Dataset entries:
== Segment start ==

(* ===== verification/RTree.v ===== *)
(** * The tree that came before ([lib/pmem/RTree])

    Keys have 24 bits; the tree is complete, with four-way nodes for two bits each, and is
    allocated at once.  The wrappers of the values are numbered in the order in which they
    are allocated.  [RTreeEngine::Open] does not make this tree any more. *)

From S2P Require Import Prelude Status ARTree.

#[local] Ltac dlia := Z.to_euclidean_division_equations; lia.

Definition LEVEL_SIZE : nat := 4.
Definition KEY_SIZE : Z := 24.
Definition BITS_IN_BYTE : Z := 8.
(** [log2(LEVEL_SIZE)] and [KEY_SIZE / level_bits]. *)
Definition level_bits : Z := 2.
Definition tree_heigh : nat := 12.

(** [struct Node]; [valueNode] are the numbers of the wrappers of a leaf. *)
#[warnings="-register-all"] Inductive rnode : Type := RNode (isEnd : bool) (rdepth : nat) (rchildren : list rnode) (valueNode : list nat).

(** ** [Tree::allocateLevel]

    The children of a node at [depth], for a tree of [height] levels, and the number of
    wrappers after them.  [next] is the number of the next wrapper. *)
Fixpoint allocateLevel (fuel : nat) (height depth : nat) (next : nat) : list rnode * nat :=
  match fuel with
  | O => ([], next)
  | S fuel =>
      let depth := S depth in
      let isLast := (depth =? height - 1)%nat in
      let child next :=
        let vals := if isLast then seq next LEVEL_SIZE else [] in
        let next := if isLast then (next + LEVEL_SIZE)%nat else next in
        if (depth <? height - 1)%nat
        then let (cs, next) := allocateLevel fuel height depth next in (RNode isLast depth cs vals, next)
        else (RNode isLast depth [] vals, next) in
      let (c0, next) := child next in
      let (c1, next) := child next in
      let (c2, next) := child next in
      let (c3, next) := child next in
      ([c0; c1; c2; c3], next)
  end.

(** [Tree::Tree] for a new pool. *)
Definition new_tree (height : nat) : rnode := RNode false 0 (fst (allocateLevel height height 0 0)) [].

== Segment end ==

▶ WHAT YOU NEED TO DO
Return every line from the entries that holds the string "vals".

▶ RESULT BELOW
        let vals := if isLast then seq next LEVEL_SIZE else [] in
        then let (cs, next) := allocateLevel fuel height depth next in (RNode isLast depth cs vals, next)
        else (RNode isLast depth [] vals, next) in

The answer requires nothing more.